Required work: From the material below, copy each line that holds the word "Printf".

Data:

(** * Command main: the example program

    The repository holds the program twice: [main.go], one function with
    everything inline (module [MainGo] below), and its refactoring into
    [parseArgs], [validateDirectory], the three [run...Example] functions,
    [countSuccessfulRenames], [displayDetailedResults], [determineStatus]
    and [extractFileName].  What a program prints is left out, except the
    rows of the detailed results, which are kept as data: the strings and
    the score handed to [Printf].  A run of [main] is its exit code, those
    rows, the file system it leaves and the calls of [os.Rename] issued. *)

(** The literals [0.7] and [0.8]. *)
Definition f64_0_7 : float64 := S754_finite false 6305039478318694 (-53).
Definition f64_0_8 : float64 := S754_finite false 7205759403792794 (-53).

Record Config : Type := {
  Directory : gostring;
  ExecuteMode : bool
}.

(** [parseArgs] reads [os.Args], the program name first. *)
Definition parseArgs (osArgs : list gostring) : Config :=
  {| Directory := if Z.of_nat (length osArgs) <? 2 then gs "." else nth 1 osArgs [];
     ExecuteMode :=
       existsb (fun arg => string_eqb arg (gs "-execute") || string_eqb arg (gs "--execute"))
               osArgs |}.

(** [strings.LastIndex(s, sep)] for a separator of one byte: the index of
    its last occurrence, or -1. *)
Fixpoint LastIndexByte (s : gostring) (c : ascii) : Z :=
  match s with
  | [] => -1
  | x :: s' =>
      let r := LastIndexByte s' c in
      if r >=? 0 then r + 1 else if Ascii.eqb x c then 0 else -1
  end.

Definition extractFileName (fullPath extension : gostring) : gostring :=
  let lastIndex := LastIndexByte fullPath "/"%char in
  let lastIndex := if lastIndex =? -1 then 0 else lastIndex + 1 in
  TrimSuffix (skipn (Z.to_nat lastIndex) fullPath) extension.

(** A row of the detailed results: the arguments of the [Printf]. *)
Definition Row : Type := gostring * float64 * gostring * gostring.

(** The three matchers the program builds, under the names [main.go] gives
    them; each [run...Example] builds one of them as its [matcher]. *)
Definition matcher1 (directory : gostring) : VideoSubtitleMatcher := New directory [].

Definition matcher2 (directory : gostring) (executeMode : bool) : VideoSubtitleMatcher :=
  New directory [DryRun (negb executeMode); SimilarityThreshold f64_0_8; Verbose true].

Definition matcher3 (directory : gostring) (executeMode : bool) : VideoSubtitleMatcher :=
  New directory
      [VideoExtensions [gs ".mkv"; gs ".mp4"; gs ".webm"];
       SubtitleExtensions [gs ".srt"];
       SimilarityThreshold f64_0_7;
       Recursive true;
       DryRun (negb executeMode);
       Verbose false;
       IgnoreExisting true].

...

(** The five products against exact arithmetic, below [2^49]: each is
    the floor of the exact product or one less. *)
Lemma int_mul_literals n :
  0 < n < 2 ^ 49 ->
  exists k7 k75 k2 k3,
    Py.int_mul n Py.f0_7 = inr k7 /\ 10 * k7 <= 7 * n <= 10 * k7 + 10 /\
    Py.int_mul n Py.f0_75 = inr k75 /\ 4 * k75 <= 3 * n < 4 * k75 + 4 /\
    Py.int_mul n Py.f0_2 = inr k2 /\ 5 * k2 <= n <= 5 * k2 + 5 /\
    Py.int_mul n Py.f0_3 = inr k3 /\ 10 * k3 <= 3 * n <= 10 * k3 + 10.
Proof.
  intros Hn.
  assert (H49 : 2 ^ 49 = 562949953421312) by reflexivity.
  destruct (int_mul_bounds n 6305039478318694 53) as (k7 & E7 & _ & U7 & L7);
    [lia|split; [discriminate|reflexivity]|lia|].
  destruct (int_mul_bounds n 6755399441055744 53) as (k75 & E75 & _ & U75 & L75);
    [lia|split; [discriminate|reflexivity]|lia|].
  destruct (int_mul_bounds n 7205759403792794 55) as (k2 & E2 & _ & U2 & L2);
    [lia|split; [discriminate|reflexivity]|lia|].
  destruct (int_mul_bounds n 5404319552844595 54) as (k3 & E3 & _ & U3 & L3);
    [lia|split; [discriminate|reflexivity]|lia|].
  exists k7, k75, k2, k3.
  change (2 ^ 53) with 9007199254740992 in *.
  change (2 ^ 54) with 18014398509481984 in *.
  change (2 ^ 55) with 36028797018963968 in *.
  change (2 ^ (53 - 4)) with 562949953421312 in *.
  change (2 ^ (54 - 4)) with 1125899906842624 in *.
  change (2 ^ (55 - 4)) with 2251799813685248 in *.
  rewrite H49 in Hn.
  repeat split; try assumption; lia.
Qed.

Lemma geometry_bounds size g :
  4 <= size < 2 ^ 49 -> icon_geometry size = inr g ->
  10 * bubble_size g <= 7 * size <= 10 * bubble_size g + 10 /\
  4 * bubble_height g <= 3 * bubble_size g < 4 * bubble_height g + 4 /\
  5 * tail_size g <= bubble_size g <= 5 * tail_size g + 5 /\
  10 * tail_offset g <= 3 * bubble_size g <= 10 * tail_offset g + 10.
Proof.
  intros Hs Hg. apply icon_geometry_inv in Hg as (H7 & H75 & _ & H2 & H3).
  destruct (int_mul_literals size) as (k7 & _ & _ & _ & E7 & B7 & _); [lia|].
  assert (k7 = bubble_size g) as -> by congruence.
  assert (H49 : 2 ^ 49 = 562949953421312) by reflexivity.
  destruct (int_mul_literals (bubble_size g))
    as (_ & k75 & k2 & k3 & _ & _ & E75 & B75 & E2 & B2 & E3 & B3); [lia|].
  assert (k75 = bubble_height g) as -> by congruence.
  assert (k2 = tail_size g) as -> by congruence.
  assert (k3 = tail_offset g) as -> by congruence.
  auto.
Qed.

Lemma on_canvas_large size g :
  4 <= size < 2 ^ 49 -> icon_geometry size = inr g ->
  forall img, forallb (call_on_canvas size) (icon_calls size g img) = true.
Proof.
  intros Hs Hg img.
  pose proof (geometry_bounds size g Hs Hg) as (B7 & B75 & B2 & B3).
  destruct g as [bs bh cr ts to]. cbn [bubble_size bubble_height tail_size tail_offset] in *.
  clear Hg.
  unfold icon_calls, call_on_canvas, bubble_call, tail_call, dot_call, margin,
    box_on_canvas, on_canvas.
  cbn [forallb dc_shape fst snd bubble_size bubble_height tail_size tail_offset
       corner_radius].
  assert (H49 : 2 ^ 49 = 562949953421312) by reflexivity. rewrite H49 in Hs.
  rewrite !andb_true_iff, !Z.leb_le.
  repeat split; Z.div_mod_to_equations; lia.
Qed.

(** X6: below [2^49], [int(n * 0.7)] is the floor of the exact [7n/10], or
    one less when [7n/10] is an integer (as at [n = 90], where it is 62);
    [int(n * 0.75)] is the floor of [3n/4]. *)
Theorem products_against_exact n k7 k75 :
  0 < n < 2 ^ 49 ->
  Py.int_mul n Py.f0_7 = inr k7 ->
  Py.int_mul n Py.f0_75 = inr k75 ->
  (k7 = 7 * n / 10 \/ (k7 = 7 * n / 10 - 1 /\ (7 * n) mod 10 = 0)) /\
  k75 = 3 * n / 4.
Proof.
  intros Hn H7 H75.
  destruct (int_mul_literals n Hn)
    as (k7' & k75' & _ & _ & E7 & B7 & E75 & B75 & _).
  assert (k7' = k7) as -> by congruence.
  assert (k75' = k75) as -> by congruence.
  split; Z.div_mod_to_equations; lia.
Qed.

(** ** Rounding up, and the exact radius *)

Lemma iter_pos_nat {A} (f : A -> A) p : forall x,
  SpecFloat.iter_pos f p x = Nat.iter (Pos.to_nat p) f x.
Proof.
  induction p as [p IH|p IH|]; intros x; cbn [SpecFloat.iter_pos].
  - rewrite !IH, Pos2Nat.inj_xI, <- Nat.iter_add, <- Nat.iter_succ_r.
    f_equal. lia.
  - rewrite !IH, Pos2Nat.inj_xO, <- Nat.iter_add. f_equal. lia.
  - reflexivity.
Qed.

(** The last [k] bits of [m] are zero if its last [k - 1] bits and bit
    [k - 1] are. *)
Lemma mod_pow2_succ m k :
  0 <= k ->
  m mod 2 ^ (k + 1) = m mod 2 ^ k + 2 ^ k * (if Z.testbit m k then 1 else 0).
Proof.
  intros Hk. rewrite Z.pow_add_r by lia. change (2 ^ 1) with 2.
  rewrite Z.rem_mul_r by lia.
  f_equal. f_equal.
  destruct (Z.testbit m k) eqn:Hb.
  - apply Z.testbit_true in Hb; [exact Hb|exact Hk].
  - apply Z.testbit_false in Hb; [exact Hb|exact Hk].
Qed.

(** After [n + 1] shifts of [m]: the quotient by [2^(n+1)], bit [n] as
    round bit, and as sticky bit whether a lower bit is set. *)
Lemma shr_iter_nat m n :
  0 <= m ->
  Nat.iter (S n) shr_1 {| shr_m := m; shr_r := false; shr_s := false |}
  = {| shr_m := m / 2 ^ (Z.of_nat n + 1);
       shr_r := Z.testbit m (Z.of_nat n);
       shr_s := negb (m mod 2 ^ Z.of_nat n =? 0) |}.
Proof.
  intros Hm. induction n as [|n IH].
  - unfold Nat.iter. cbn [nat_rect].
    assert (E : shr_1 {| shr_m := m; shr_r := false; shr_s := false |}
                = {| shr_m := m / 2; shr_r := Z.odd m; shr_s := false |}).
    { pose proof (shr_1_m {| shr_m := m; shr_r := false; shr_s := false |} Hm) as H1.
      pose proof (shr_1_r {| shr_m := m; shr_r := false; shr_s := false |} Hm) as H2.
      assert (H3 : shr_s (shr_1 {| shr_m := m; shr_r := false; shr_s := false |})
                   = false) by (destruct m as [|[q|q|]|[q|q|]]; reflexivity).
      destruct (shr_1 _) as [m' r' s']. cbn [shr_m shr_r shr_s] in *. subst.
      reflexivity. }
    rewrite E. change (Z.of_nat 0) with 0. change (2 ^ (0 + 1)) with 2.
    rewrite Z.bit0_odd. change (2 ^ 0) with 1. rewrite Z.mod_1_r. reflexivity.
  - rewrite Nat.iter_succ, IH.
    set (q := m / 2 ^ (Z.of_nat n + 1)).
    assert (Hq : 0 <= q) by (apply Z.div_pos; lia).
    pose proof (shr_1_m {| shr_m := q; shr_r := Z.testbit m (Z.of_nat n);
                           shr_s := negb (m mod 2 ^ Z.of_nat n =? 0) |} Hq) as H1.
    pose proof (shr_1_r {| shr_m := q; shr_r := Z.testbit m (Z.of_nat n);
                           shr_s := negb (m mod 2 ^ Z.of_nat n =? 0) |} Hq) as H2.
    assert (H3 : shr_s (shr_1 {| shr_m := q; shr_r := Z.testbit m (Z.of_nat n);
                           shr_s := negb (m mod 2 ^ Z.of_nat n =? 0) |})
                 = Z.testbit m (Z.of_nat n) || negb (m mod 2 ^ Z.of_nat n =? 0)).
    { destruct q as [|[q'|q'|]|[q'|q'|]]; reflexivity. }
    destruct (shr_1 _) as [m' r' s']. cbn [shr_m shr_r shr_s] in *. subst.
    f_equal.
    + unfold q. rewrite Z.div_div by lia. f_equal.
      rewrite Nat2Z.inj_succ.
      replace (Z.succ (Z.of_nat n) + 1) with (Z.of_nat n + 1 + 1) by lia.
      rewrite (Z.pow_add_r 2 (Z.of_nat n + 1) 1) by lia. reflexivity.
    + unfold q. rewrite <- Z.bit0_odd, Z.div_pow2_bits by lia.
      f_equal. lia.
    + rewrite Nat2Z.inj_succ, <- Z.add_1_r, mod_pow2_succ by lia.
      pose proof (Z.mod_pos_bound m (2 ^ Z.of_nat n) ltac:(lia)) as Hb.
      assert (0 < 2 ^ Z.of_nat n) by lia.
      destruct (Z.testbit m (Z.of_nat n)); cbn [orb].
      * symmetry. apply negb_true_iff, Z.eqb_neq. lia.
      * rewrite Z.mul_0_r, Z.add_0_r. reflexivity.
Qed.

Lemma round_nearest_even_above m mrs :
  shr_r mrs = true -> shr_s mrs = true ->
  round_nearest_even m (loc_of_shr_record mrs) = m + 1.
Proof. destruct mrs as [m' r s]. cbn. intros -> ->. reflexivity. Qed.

Response:
    the score handed to [Printf].  A run of [main] is its exit code, those
(** A row of the detailed results: the arguments of the [Printf]. *)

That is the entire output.